### RECORDS TO USE

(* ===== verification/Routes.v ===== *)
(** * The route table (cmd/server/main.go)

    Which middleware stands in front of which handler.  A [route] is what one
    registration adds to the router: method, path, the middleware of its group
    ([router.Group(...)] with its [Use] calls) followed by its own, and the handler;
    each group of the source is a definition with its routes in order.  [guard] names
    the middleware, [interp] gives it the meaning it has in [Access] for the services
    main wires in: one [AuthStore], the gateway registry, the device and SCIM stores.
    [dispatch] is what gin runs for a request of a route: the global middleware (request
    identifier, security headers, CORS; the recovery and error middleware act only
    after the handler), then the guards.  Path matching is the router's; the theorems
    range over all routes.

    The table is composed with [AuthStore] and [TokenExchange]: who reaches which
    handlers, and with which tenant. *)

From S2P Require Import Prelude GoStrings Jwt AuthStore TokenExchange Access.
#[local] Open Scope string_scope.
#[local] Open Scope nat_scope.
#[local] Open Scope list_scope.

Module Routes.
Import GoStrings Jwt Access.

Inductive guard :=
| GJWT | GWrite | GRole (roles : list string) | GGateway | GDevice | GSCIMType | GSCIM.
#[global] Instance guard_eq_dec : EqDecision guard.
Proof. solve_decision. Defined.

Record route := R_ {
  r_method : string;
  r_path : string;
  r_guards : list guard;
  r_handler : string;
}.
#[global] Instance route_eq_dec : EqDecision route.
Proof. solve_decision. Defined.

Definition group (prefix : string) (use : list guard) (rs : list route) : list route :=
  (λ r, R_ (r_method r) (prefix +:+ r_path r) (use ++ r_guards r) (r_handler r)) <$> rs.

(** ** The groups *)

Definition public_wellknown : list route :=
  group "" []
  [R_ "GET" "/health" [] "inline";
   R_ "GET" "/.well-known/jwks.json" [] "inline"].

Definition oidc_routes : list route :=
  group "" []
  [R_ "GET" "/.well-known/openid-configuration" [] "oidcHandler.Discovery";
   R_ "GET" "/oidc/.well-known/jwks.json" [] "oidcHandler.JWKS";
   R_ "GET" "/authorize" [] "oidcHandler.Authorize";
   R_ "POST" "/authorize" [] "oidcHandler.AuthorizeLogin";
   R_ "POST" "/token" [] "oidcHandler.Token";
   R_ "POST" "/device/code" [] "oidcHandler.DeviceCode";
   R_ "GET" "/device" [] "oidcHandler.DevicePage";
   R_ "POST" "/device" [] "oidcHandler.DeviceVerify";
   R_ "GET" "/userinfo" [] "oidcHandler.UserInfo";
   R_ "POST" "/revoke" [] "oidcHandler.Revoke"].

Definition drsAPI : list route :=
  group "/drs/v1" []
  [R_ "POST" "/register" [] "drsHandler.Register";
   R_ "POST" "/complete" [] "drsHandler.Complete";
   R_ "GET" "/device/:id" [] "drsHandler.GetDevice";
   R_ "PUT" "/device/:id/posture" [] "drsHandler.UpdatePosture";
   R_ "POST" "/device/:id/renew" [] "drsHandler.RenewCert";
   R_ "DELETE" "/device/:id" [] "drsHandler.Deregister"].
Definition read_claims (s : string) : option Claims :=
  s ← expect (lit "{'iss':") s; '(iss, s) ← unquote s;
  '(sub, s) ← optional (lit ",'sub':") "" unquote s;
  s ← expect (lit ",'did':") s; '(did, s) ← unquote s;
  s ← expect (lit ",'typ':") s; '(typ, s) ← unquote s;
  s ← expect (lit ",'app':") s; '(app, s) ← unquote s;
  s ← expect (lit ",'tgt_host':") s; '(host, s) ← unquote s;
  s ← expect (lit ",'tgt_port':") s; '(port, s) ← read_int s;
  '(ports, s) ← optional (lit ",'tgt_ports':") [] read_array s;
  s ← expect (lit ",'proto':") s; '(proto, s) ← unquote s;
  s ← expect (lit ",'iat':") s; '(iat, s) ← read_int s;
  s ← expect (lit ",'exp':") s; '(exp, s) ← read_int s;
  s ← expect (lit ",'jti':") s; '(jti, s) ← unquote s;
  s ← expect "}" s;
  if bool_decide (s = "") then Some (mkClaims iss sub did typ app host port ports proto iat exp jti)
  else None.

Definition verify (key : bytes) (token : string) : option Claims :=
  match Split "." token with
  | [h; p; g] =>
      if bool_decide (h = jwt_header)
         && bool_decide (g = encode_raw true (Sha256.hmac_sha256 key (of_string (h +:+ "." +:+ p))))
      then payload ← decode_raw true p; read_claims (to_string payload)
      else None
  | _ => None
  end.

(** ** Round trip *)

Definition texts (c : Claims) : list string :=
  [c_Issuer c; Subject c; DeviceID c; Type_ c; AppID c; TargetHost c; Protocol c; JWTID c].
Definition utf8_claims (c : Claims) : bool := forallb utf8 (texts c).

### TASK BRIEF
Precisely the lines between those holding "(λ r, R_ (r_method" and "s; '(typ, s) ← unquote s;", inclusive, are to be reproduced from the listing above, with nothing added.

### ANSWER FOR THE TASK
  (λ r, R_ (r_method r) (prefix +:+ r_path r) (use ++ r_guards r) (r_handler r)) <$> rs.

(** ** The groups *)

Definition public_wellknown : list route :=
  group "" []
  [R_ "GET" "/health" [] "inline";
   R_ "GET" "/.well-known/jwks.json" [] "inline"].

Definition oidc_routes : list route :=
  group "" []
  [R_ "GET" "/.well-known/openid-configuration" [] "oidcHandler.Discovery";
   R_ "GET" "/oidc/.well-known/jwks.json" [] "oidcHandler.JWKS";
   R_ "GET" "/authorize" [] "oidcHandler.Authorize";
   R_ "POST" "/authorize" [] "oidcHandler.AuthorizeLogin";
   R_ "POST" "/token" [] "oidcHandler.Token";
   R_ "POST" "/device/code" [] "oidcHandler.DeviceCode";
   R_ "GET" "/device" [] "oidcHandler.DevicePage";
   R_ "POST" "/device" [] "oidcHandler.DeviceVerify";
   R_ "GET" "/userinfo" [] "oidcHandler.UserInfo";
   R_ "POST" "/revoke" [] "oidcHandler.Revoke"].

Definition drsAPI : list route :=
  group "/drs/v1" []
  [R_ "POST" "/register" [] "drsHandler.Register";
   R_ "POST" "/complete" [] "drsHandler.Complete";
   R_ "GET" "/device/:id" [] "drsHandler.GetDevice";
   R_ "PUT" "/device/:id/posture" [] "drsHandler.UpdatePosture";
   R_ "POST" "/device/:id/renew" [] "drsHandler.RenewCert";
   R_ "DELETE" "/device/:id" [] "drsHandler.Deregister"].
Definition read_claims (s : string) : option Claims :=
  s ← expect (lit "{'iss':") s; '(iss, s) ← unquote s;
  '(sub, s) ← optional (lit ",'sub':") "" unquote s;
  s ← expect (lit ",'did':") s; '(did, s) ← unquote s;
  s ← expect (lit ",'typ':") s; '(typ, s) ← unquote s;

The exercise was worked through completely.